Two persons create a Password and store it in a file (fileA) (on host we have prepared fileA and folders recover and split for demo)Īnother Person (Person C) creates the Password Key (PK) and stores it in a file (filePK).

#Printing passwordsafe passwords install#
The procedure can be performed in Ubuntu OS run in Docker.Īpt update & apt upgrade -y & apt-get install gpg ssss -y
#Printing passwordsafe passwords full#
To avoid single person to know the full password, 2 persons are creating the Password (A) by typing only half of it, then Password is saved as a fileA. Additionally, SHAMIR scheme allows to create new set of ‘shares’ (SK) without changing the secret, which gives an opportunity to create a new set if one of custodians is not trustworthy anymore.Ĭreation of the passwords and keys issuing Remembering that the Password Key (PK) is not the Password (A)itself and it is only a key to decrypt the main Password (A), such scenario is more secure and reliable. The benefit of SHAMIR scheme is that if the Password Key (PK) will be broken in 5 pieces (SK) and only using 3 of them can be rebuilt, disclosure of 1 or 2 pieces of that (SK) key is not so critical and will not lead to Password Key (PK) disclosure. The Password Key (PK) used for encryption can be destroyed after storing the 'SHAMIR shared keys (SK)'.

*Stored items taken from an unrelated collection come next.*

Lemma alternates_session :
  forall (ops : list operation) (self : ChatBot),
    uninterrupted ops self = true ->
    alternates_back false (rev (history self)) = true ->
    alternates_back false (rev (history (session ops self))) = true.
Proof.
  induction ops as [| op ops IH]; intros self Hops Halt; [exact Halt |].
  rewrite session_cons.
  cbn [uninterrupted] in Hops. apply andb_true_iff in Hops.
  destruct Hops as [Hop Hrest].
  apply IH; [exact Hrest |].
  apply alternates_apply_operation; [| exact Halt].
  cbn [uninterrupted]. rewrite Hop. reflexivity.
Qed.



(* ------------------------------------------------------------------ *)

Lemma successful_exchanges_session :
  forall (calls : list (Client * str)) (start self : ChatBot),
    successful_exchanges calls start = Some self ->
    self = session (calls_as_operations calls) start
    /\ uninterrupted (calls_as_operations calls) start = true.
Proof.
  induction calls as [| [create user_input] rest IH]; intros start self Hrun.
  - injection Hrun as <-. split; reflexivity.
  - simpl in Hrun.
    cbn [calls_as_operations map fst snd uninterrupted].
    rewrite session_cons. cbn [apply_operation].
    destruct (get_response create user_input start)
      as [self1 [answer | e |]]; [| discriminate | discriminate].
    cbn [fst snd andb]. exact (IH self1 self Hrun).
Qed.

(** The role at each place of an alternating list. *)
Lemma alternates_back_nth :
  forall (turns : list message) (expect_user : bool) (i : nat)
         (d : message),
    alternates_back expect_user turns = true ->
    i < length turns ->
    role (nth i turns d)
    = if (if expect_user then Nat.even i else Nat.odd i)
      then utf8 "user" else utf8 "assistant".
Proof.
  induction turns as [| turn earlier IH]; intros expect_user i d Halt Hi;
    [simpl in Hi; lia |].
  simpl in Halt. apply andb_true_iff in Halt. destruct Halt as [Hrole Hrest].
  apply eqb_eq in Hrole.
  destruct i as [| i].
  - destruct expect_user; exact Hrole.
  - cbn [nth]. rewrite (IH (negb expect_user) i d Hrest)
      by (simpl in Hi; lia).
    rewrite Nat.even_succ, Nat.odd_succ.
    destruct expect_user; reflexivity.
Qed.

(** X4: with [max_exchanges >= 1], once [max_exchanges] exchanges have
    succeeded from an empty history, the request of the next call has
    exactly [2 * max_exchanges + 1] messages: the system message, then an
    answer whose question has been dropped, and the new user turn last.
    The endpoint sees [max_exchanges - 1] complete earlier exchanges. *)
Theorem full_window_request_starts_with_answer :
  forall (calls : list (Client * str)) (start self : ChatBot)
         (user_input : str),
    (1 <= max_exchanges start)%Z ->
    history start = [] ->
    successful_exchanges calls start = Some self ->
    (max_exchanges start <= Z.of_nat (length calls))%Z ->
    exists (first : message) (middle : list message),
      messages_to_send user_input self
      = _create_system_prompt self
          :: first :: middle ++ [user_message user_input]
      /\ role first = utf8 "assistant"
      /\ Z.of_nat (length middle) = (2 * max_exchanges start - 2)%Z.
Proof.
  intros calls start self user_input Hm Hempty Hrun Hfull.
  assert (Hzero : Z.of_nat (length (history start))
                  = Z.min (2 * 0) (2 * max_exchanges start + 1))
    by (rewrite Hempty; simpl length; lia).
  destruct (@length_after_successful_exchanges
              calls start self 0%Z Hm Hzero Hrun) as [Hm' Hlen].
  assert (Halt : alternates_back true
                   (rev (history (append_user_and_truncate user_input self)))
                 = true).
  { apply alternates_after_user_turn.
    destruct (successful_exchanges_session _ _ Hrun) as [-> Hun].
    apply alternates_session; [exact Hun |].
    rewrite Hempty. reflexivity. }
  unfold messages_to_send. cbn [app].
  rewrite history_after_user_turn in Halt |- * by (rewrite Hm'; assumption).
  pose proof (length_lastn (Z.to_nat (2 * max_exchanges self - 1))
                           (history self)) as Hkept.
  destruct (lastn (Z.to_nat (2 * max_exchanges self - 1)) (history self))
    as [| first middle]; [cbn [length] in Hkept; lia |].
  exists first, middle. split; [reflexivity |].
  cbn [length] in Hkept. split; [| lia].
  rewrite rev_app_distr in Halt. cbn [rev app] in Halt.
  pose proof (@alternates_back_nth _ true (S (length (rev middle)))
                first Halt) as Hnth.
  cbn [nth] in Hnth. rewrite nth_middle in Hnth.
  rewrite Hnth.
  - rewrite length_rev, Nat.even_succ.
    replace (length middle) with (2 * Z.to_nat (max_exchanges self - 1))
      by lia.
    rewrite Nat.odd_mul. reflexivity.
  - cbn [length]. rewrite length_app. cbn [length]. lia.
Qed.

Lemma full_window_request_starts_with_answer_witness :
  (1 <= max_exchanges bot_window_1)%Z
  /\ history bot_window_1 = []
  /\ successful_exchanges two_exchanges bot_window_1 = Some bot_after_two
  /\ (max_exchanges bot_window_1 <= Z.of_nat (length two_exchanges))%Z
  /\ exists (first : message) (middle : list message),
      messages_to_send (utf8 "three") bot_after_two
      = _create_system_prompt bot_after_two
          :: first :: middle ++ [user_message (utf8 "three")]
      /\ role first = utf8 "assistant"
      /\ Z.of_nat (length middle) = (2 * max_exchanges bot_window_1 - 2)%Z.
Proof.
  split; [vm_compute; discriminate |].
  split; [reflexivity |].
  split; [reflexivity |].
  split; [vm_compute; discriminate |].
  apply (@full_window_request_starts_with_answer
           two_exchanges bot_window_1 bot_after_two (utf8 "three")).
  - vm_compute; discriminate.
  - reflexivity.
  - reflexivity.
  - vm_compute; discriminate.
Defined.

(* ================================================================== *)
(** ** Sessions with a window of zero or fewer exchanges *)
(* ================================================================== *)

Lemma role_create_system_prompt :
  forall self : ChatBot, role (_create_system_prompt self) = utf8 "system".
Proof.
  intros self. unfold _create_system_prompt.
  destruct (negb (dict_truthy (user_profile self))); reflexivity.
Qed.

(** With a negative window and at most one stored turn, the slice drops
    the whole history together with the new user turn. *)
Lemma negative_window_sends_nothing :
  forall (user_input : str) (self : ChatBot),
    (max_exchanges self < 0)%Z ->
    length (history self) <= 1 ->
    history (append_user_and_truncate user_input self) = [].
Proof.
  intros user_input self Hm Hlen.
  rewrite history_after_user_turn_negative by assumption.
  apply skipn_all2. rewrite length_app. cbn [length]. lia.
Qed.

(** X5: with a negative [max_exchanges], a session that starts with at
    most one stored turn never stores more than one, and every request
    consists of the system message alone: the user's text never reaches
    the endpoint. *)
Theorem negative_window_requests_are_system_only :
  forall (ops : list operation) (self : ChatBot),
    (max_exchanges self < 0)%Z ->
    length (history self) <= 1 ->
    length (history (session ops self)) <= 1
    /\ Forall (fun request =>
                 exists system_message,
                   request = [system_message]
                   /\ role system_message = utf8 "system")
              (requests_of ops self).
Proof.
  induction ops as [| op ops IH]; intros self Hm Hlen.
  - split; [exact Hlen | constructor].
  - rewrite session_cons. cbn [requests_of].
    assert (Hstep : length (history (apply_operation op self)) <= 1).
    { destruct op as [name raw | create user_input |]; cbn [apply_operation].
      - exact Hlen.
      - destruct (get_response_cases create user_input self)
          as [(answer & _ & ->) | [(error_msg & _ & ->) | (_ & ->)]];
          rewrite (negative_window_sends_nothing user_input self Hm Hlen);
          simpl; lia.
      - simpl. lia. }
    destruct (IH (apply_operation op self)) as [IHlen IHreq].
    + rewrite max_exchanges_apply_operation. exact Hm.
    + exact Hstep.
    + split; [exact IHlen |].
      apply Forall_app. split; [| exact IHreq].
      destruct op as [name raw | create user_input |]; constructor;
        [| constructor].
      unfold messages_to_send.
      rewrite (negative_window_sends_nothing user_input self Hm Hlen).
      eexists. split; [reflexivity |]. apply role_create_system_prompt.
Qed.

Lemma negative_window_requests_are_system_only_witness :
  (max_exchanges bot_window_neg < 0)%Z
  /\ length (history bot_window_neg) <= 1
  /\ length (history (session (calls_as_operations two_exchanges)
                              bot_window_neg)) <= 1.
Proof.
  split; [vm_compute; reflexivity |].
  split; [vm_compute; lia |].
  apply (@negative_window_requests_are_system_only
           (calls_as_operations two_exchanges) bot_window_neg).
  - vm_compute; reflexivity.
  - vm_compute; lia.
Defined.

Lemma zero_window_apply_operation :
  forall (op : operation) (self : ChatBot),
    max_exchanges self = 0%Z ->
    history (apply_operation op self)
    = record_operation op self (history self).
Proof.
  intros [name raw | create user_input |] self Hzero; [reflexivity | |
                                                        reflexivity].
  cbn [apply_operation record_operation].
  destruct (get_response_cases create user_input self)
    as [(answer & -> & ->) | [(error_msg & -> & ->) | (-> & ->)]];
    rewrite history_after_user_turn_zero by assumption.
  - rewrite <- app_assoc. reflexivity.
  - apply removelast_last.
  - reflexivity.
Qed.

#Printing passwordsafe passwords series#
Using the SHAMIR scheme, it is possible to break the Password Key (PK) into 5 pieces which can be distributed over 5 different Persons, using, for example, hardware security USB sticks (YubiKey Bio Series - FIDO Edition) or password safes. To encrypt the password the 'Password Key (PK)' comes in place which is required for decryption. The Password (A) must be encrypted using not less than AES256 algorithm which eliminates the risk and makes the password unbreakable. Let's say, our Master Password is 'Password (A)'. So, taking in consideration those risks, let's deal with it. The secret is split into multiple parts, called shares, which individually should not give any information about the secret. Shamir's Secret Sharing Scheme Shamir's Secret Sharing (SSS) is used to secure a secret in a distributed way, most often to secure other encryption keys. The method is good enough, but too complicated and requires that both of those sticks will be kept safe and obviously they might not survive some disaster, so if usb-stick (or envelope with part of the password) will be broken/destroyed, password is lost. That’s why usually the master-passwords are hidden same way – encrypted, broken into pieces, each stored on protected usb-stick which requires fingerprint to open it… stick itself kept in vaults located in different DCs. In Russian folklore there are a fairytales about so-called Koschei the Deathless ( ) – whose life is on top of the needle, so to kill him the hero must find that needle which is kept in a egg, egg in duck, duck in rabbit, rabbit in chest and chest is hang on some chain on a tree on some island.